Psychiatric Survivors Association pilots new livelihoods programme for members

by Erica Lee

The global pandemic (COVID-19) has brought much hardship and struggles but it has also presented many of us with new ways of working or thinking.

“The past five months have been a learning curve for the Association and it has pushed us to really assess the way we do things and how we can better support and adapt for the future so that our members are resilient and can cope better in future situations like COVID-19,” said Sera Osbourne, the Executive Officer of the Fiji Psychiatric Survivors Association.

She added that during the COVID-19 imposed lockdown in mid March, the Association spent a considerable amount of time speaking to members over the phone, providing support and talking them through coping mechanisms to help them deal with the challenges of restricted movement during the lockdown.

“We received several calls from members experiencing anxiety, having suicidal thoughts and for some members, accessing their medication wasn’t easy so we talked them through non-medicated ways of managing their illness.  Unfortunately, many of them also rely on walking, going for bus rides or meeting up with their peer support groups to share some of their monthly struggles.”

She added that families of their members were also finding it hard to take care of them financially, physically and mentally.

Sera says this prompted the Association to come up with a new programme that would help reduce the reliance of their members on medication, promote food security and be a source of income.

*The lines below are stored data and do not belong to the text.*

(** The lease [acquire_or_renew] writes, from the one it read; [None] where another instance holds it. *)
Definition election_lease (config : LeaderElectionConfig) (now : Z) (current : option Lease) : option Lease :=
  let duration := duration_seconds config.(leader_lease_duration) in
  match current with
  | Some lease =>
      let s := default LeaseSpec_default lease.(spec) in
      let held_by_self := bool_decide (s.(holder_identity) = Some config.(leader_identity)) in
      let expired :=
        match s.(renew_time) with
        | None => true
        | Some renewed =>
            let seconds := Z.max (default duration s.(lease_duration_seconds)) 1 in
            renewed + seconds * 1000000000 <=? now
        end in
      if negb held_by_self && negb expired then None
      else
        Some (with_spec lease
          {| holder_identity := if held_by_self then s.(holder_identity) else Some config.(leader_identity);
             lease_duration_seconds := Some duration;
             acquire_time := if held_by_self then s.(acquire_time) else Some now;
             renew_time := Some now;
             lease_transitions :=
               if held_by_self then s.(lease_transitions)
               else Some (saturating_add i32_max (default 0 s.(lease_transitions)) 1) |})
  | None =>
      Some {| lease_name := Some (leader_lease_name config); labels := None; resource_version := None;
              spec := Some {| holder_identity := Some config.(leader_identity); lease_duration_seconds := Some duration;
                              acquire_time := Some now; renew_time := Some now; lease_transitions := Some 1 |} |}
  end.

Through Australian Government funding (a combined additional grant from the Australian Humanitarian Partnership, the Fiji Women’s Fund and Pacific Women Shaping Pacific Development), PSA will be piloting a livelihoods/farming project for their members.  The pilot will work with 30 members in the Central and Western Division  selected based on recent home visits conducted by PSA in early June to identify if they had the capabilities, garden space and family support.  PSA will be provided  farming tools, seeds and physical support to members to establish their own backyard gardens/farms.

According to a 2013 Mental Health Review Journal article titled Gardening as a mental health intervention[1], there is convincing evidence in support of gardening-based interventions having positive effects on mental health survivors including reduced symptoms of depression and anxiety.

“We intend to hold our member’s hands throughout the whole process.  From weeding and tilling the land, planting the seeds to the harvesting process.  We know that it’s not easy to just give someone seeds and to ask them to plant a vegetable garden.  If we don’t help them through the process, then it could become a stressful task that they may not be able to do.”

“Gardening can be very therapeutic.  It promotes physical activity, food security and healthy eating but most importantly, it will be a way for members to reduce stress, anxiety and their reliance on medication.”

Apart from the benefits that the pilot will have to members, Sera says that PSA sees the pilot as an opportunity to connect and get to know their members better.









Photo credit: Psychiatric Survivors Association

Background information on PSA

The Psychiatric Survivors Association (PSA) was formed in 2004 by a small group of people previously diagnosed with a mental illness. Since then it has focused on recruiting members developing member skills, accessing funding and creating links with other mental health stakeholders in Fiji. PSA is registered under the Charitable Trust Act for non-profit organisations and is one of four affiliates of the Fiji Disabled Peoples Federation (FDPF).  Funding from the Fiji Women’s Fund to FDPF has helped the organisation and its affiliates to build their capacity in leadership and decision making. The Federation also undertakes training and awareness with the community using the Fund’s Ending Violence Against Women (EVAW) Toolkit and conducts interviews to gather information on the challenges and barriers women with disabilities experience when accessing services within their community.

[1] Clatworthy, J.Hinds, J. and M. Camic, P. (2013), “Gardening as a mental health intervention: a review”, Mental Health Review Journal, Vol. 18 No. 4, pp. 214-225.